I’ve been on antiviral medications since 2014 and a host of supplements. I eat gluten-free to prevent my immune system from wasting energy fighting the gluten protein. It took about a year for me to have a noticeable improvement. But it takes an average of seven years, my physician says, to control the Epstein-Barr virus in cases like mine. It’s now 2020, and I battle on, determined to restore my immune system and quell the viruses.

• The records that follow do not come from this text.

Lemma read_register_file {B} (k : Z -> M RegFile B) st a f p reg :
  _camera_device st = Some a ->
  bus st = mkRegFile f p ->
  0 <= reg < 0x10000 ->
  bind (read_camera_register reg) k st
  = k (f reg)
      (emit (reg_read reg (f reg)) (with_bus (mkRegFile f (reg + 1)) st)).
Proof.
  intros Ha Hbus Hreg. destruct (address_bytes reg Hreg) as [Hb Haddr].
  unfold read_camera_register, bind, bytearray_set.
  rewrite Hb, land_255_byte. unfold ret, enter_camera_device.
  rewrite Ha. unfold bus_write, bus_readinto. cbn [bytearray repeat store].
  rewrite Hbus.
  cbn [i2c_write i2c_readinto RegFile_device burst len List.length Z.of_nat
         regs].
  rewrite Haddr, Z.add_0_r.
  cbn [bus emit with_bus regs pointer nth].
  unfold emit, with_bus, reg_read.
  cbn [bus regs pointer _camera_device camera _resolution attached
         firmware_file frames trace].
  now rewrite <- app_assoc.
Qed.

Lemma exposure_bits e :
  0 <= e < 2 ^ 20 ->
  Z.shiftl (Z.land (Z.shiftr e 12) 0xFF) 12
  + Z.shiftl (Z.land (Z.shiftr e 4) 0xFF) 4
  + Z.shiftr (Z.land (Z.shiftl e 4) 0xFF) 4
  = e.
Proof.
  intros He. change 0xFF with (Z.ones 8).
  rewrite !Z.land_ones, !Z.shiftr_div_pow2, !Z.shiftl_mul_pow2 by lia.
  change (2 ^ 20) with 1048576 in He.
  change (2 ^ 12) with 4096. change (2 ^ 8) with 256. change (2 ^ 4) with 16.
  pose proof (Z.div_mod e 4096 ltac:(lia)).
  pose proof (Z.mod_pos_bound e 4096 ltac:(lia)).
  pose proof (Z.div_mod (e / 4096) 256 ltac:(lia)).
  pose proof (Z.mod_pos_bound (e / 4096) 256 ltac:(lia)).
  pose proof (Z.div_mod e 16 ltac:(lia)).
  pose proof (Z.mod_pos_bound e 16 ltac:(lia)).
  pose proof (Z.div_mod (e / 16) 256 ltac:(lia)).
  pose proof (Z.mod_pos_bound (e / 16) 256 ltac:(lia)).
  pose proof (Z.div_mod (e * 16) 256 ltac:(lia)).
  pose proof (Z.mod_pos_bound (e * 16) 256 ltac:(lia)).
  pose proof (Z.div_mod ((e * 16) mod 256) 16 ltac:(lia)).
  pose proof (Z.mod_pos_bound ((e * 16) mod 256) 16 ltac:(lia)).
  assert (0 <= e / 4096 < 256)
    by (split; [apply Z.div_pos | apply Z.div_lt_upper_bound]; lia).
  lia.
Qed.

Ltac on_register_file a :=
  first
    [ erewrite write_register_file with (a := a);
      [ | first [ reflexivity | lia | apply land_255_byte ] .. ]
    | erewrite read_register_file with (a := a);
      [ | first [ reflexivity | lia ] .. ] ].

(** C8. On a register file, where a read returns the value last written,
    setting the exposure to any [e] in [0, 2^20) and reading the settings
    back gives an exposure equal to [e]. *)
Theorem exposure_round_trip st a c e :
  _camera_device st = Some a ->
  camera st = Some c ->
  0 <= e < 2 ^ 20 ->
  exists settings st',
    bind (set_camera_exposure (Some e)) (fun _ => get_camera_autosettings) st
    = (Ok settings, st')
    /\ exposure settings = e.
Proof.
  intros Ha Hc He.
  destruct st as [dv cam res [f p] att fw fr tr].
  cbn [_camera_device camera] in Ha, Hc. subst dv cam.
  do 2 eexists. split.
  - unfold set_camera_exposure, get_camera_autosettings.
    rewrite !bind_assoc.
    rewrite get_camera_bind with (c := c) by reflexivity.
    rewrite bind_assoc. unfold bind at 1, put_camera.
    do 3 (rewrite ?bind_assoc; on_register_file a).
    do 3 on_register_file a.
    cbn [read_registers].
    do 6 (rewrite ?bind_assoc; on_register_file a).
    rewrite ?bind_assoc, !ret_bind.
    on_register_file a.
    reflexivity.
  - cbn [exposure]. cbn [Z.eqb Pos.eqb].
    now apply exposure_bits.
Qed.

End RegFileRuns.

Lemma exposure_round_trip_witness :
  exists settings st',
    bind (set_camera_exposure (Some 0x12345)) (fun _ => get_camera_autosettings)
      (initialised (mkRegFile (fun _ => 0) 0))
    = (Ok settings, st')
    /\ exposure settings = 0x12345.
Proof.
  apply (exposure_round_trip (initialised (mkRegFile (fun _ => 0) 0))
           0x3C ov5640 0x12345);
    [reflexivity | reflexivity | lia].
Defined.

(** ** Further operations of the driver *)

Section Settings.

Context {D : Type} {device : I2CDevice D}.

(** [for i, reg_val in enumerate(wb_register_values):
       self.write_camera_register(0x3400 + i, reg_val)], from index [i]. *)
Fixpoint write_wb_registers (i : Z) (wb_register_values : list Z) : M D unit :=
  match wb_register_values with
  | [] => ret tt
  | reg_val :: rest =>
      write_camera_register (0x3400 + i) reg_val ;;;
      write_wb_registers (i + 1) rest
  end.

Definition set_camera_wb (wb_register_values : option (list Z)) : M D unit :=
  match wb_register_values with
  | None =>
      c <- get_camera "whitebal" ;;
      put_camera (mkCamera (sensor_name c) (address c) (pixel_format c)
                    (frame_size c) (hmirror c) (vflip c) true
                    (exposure_ctrl c) (gain_ctrl c))
  | Some wb_register_values =>
      if negb (len wb_register_values =? 6)
      then raise (RuntimeError "Please pass in 0x3400~0x3405 inclusive!")
      else
        write_camera_register 0x3212 0x03 ;;;
        write_camera_register 0x3406 0x01 ;;;
        write_wb_registers 0 wb_register_values ;;;
        write_camera_register 0x3212 0x13 ;;;
        write_camera_register 0x3212 0xA3
  end.

Definition set_camera_gain (new_gain : option Z) : M D unit :=
  match new_gain with
  | None =>
      c <- get_camera "gain_ctrl" ;;
      put_camera (mkCamera (sensor_name c) (address c) (pixel_format c)
                    (frame_size c) (hmirror c) (vflip c) (whitebal c)
                    (exposure_ctrl c) true)
  | Some new_gain =>
      c <- get_camera "gain_ctrl" ;;
      put_camera (mkCamera (sensor_name c) (address c) (pixel_format c)
                    (frame_size c) (hmirror c) (vflip c) (whitebal c)
                    (exposure_ctrl c) false) ;;;
      write_camera_register 0x350B new_gain
  end.

End Settings.

(** The events of one firmware-status poll that did not read idle, as
    [polls] for the acknowledge register. *)
Definition status_polls (answers : list Z) : list event :=
  flat_map (fun s => reg_read _OV5640_CMD_FW_STATUS s ++ [Sleep 10]) answers.

Definition not_idle (s : Z) : bool := negb (s =? _OV5640_STAT_IDLE).

(** The motion loop of [pir_af.py]: one turn per reading of the PIR pin.
    A turn that finds the pin high while [pir_last_status] is low sets
    [pir_last_status] and calls [capture_send_image] (then sleeps 10 s);
    any other turn clears [pir_last_status].  The result tells, turn by
    turn, whether [capture_send_image] was called, taking each call to
    return. *)
Fixpoint pir_loop (readings : list bool) (pir_last_status : bool) : list bool :=
  match readings with
  | [] => []
  | pir_status :: rest =>
      if pir_status && negb (Bool.eqb pir_status pir_last_status)
      then true :: pir_loop rest true
      else false :: pir_loop rest false
  end.

(** ** Register programs: odd length, concatenation, range checks *)

Section RegisterBus.

Context {D : Type} {device : I2CDevice D}.
Implicit Types st : St D.

Lemma bind_ext {A B} (m : M D A) (k1 k2 : A -> M D B) st :
  (forall a st', k1 a st' = k2 a st') -> bind m k1 st = bind m k2 st.
Proof.
  intros H. unfold bind. destruct (m st) as [[a|e] st1]; [apply H | reflexivity].
Qed.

This has been a humbling and fierce journey. I can manage a productive life if I carefully pace myself, take medications and supplements, limit stress, get proper nutrition, and maintain restorative sleep. But symptoms quickly recur if my carefully orchestrated routine slips. Being human means that life events wax and wane and so does my ability to keep a healthy routine. Sometimes the symptoms are just a nuisance, and sometimes they force me to a cruel halt.
My medical state is not life-threatening, but it certainly is life-altering. I’m sidelined from many of the activities that once made my life rich. It’s difficult to make firm plans with friends and family or for travel because I can’t predict my physical ability to participate. Just getting through the essentials of daily life can be overwhelming. It’s disheartening that I can’t routinely contribute to my faith community. Trying to explain why I can’t attend outings is frustrating; it can be easier to withdraw. I rely on faith to prevent wild imaginings that I might lose employment and become destitute.
The most agonizing aspect has been the limitation to parent my son as I wish. It’s gut wrenching when I can’t be the physically active parent I once was and having to decline activities in which I previously would have taken the lead. Many days I have to be content with providing for his basic needs and modeling how to navigate life when it lays you breathless and bare. I don’t want my son to miss out on life because of my health.
I’ve learned much about myself, deepening faith, holding hope and how well-meaning people can be befuddled when trying to respond to suffering and medical situations they don’t understand. My medical diagnosis is just one of many that alters lives and limits a person’s physical ability to live the life they intended.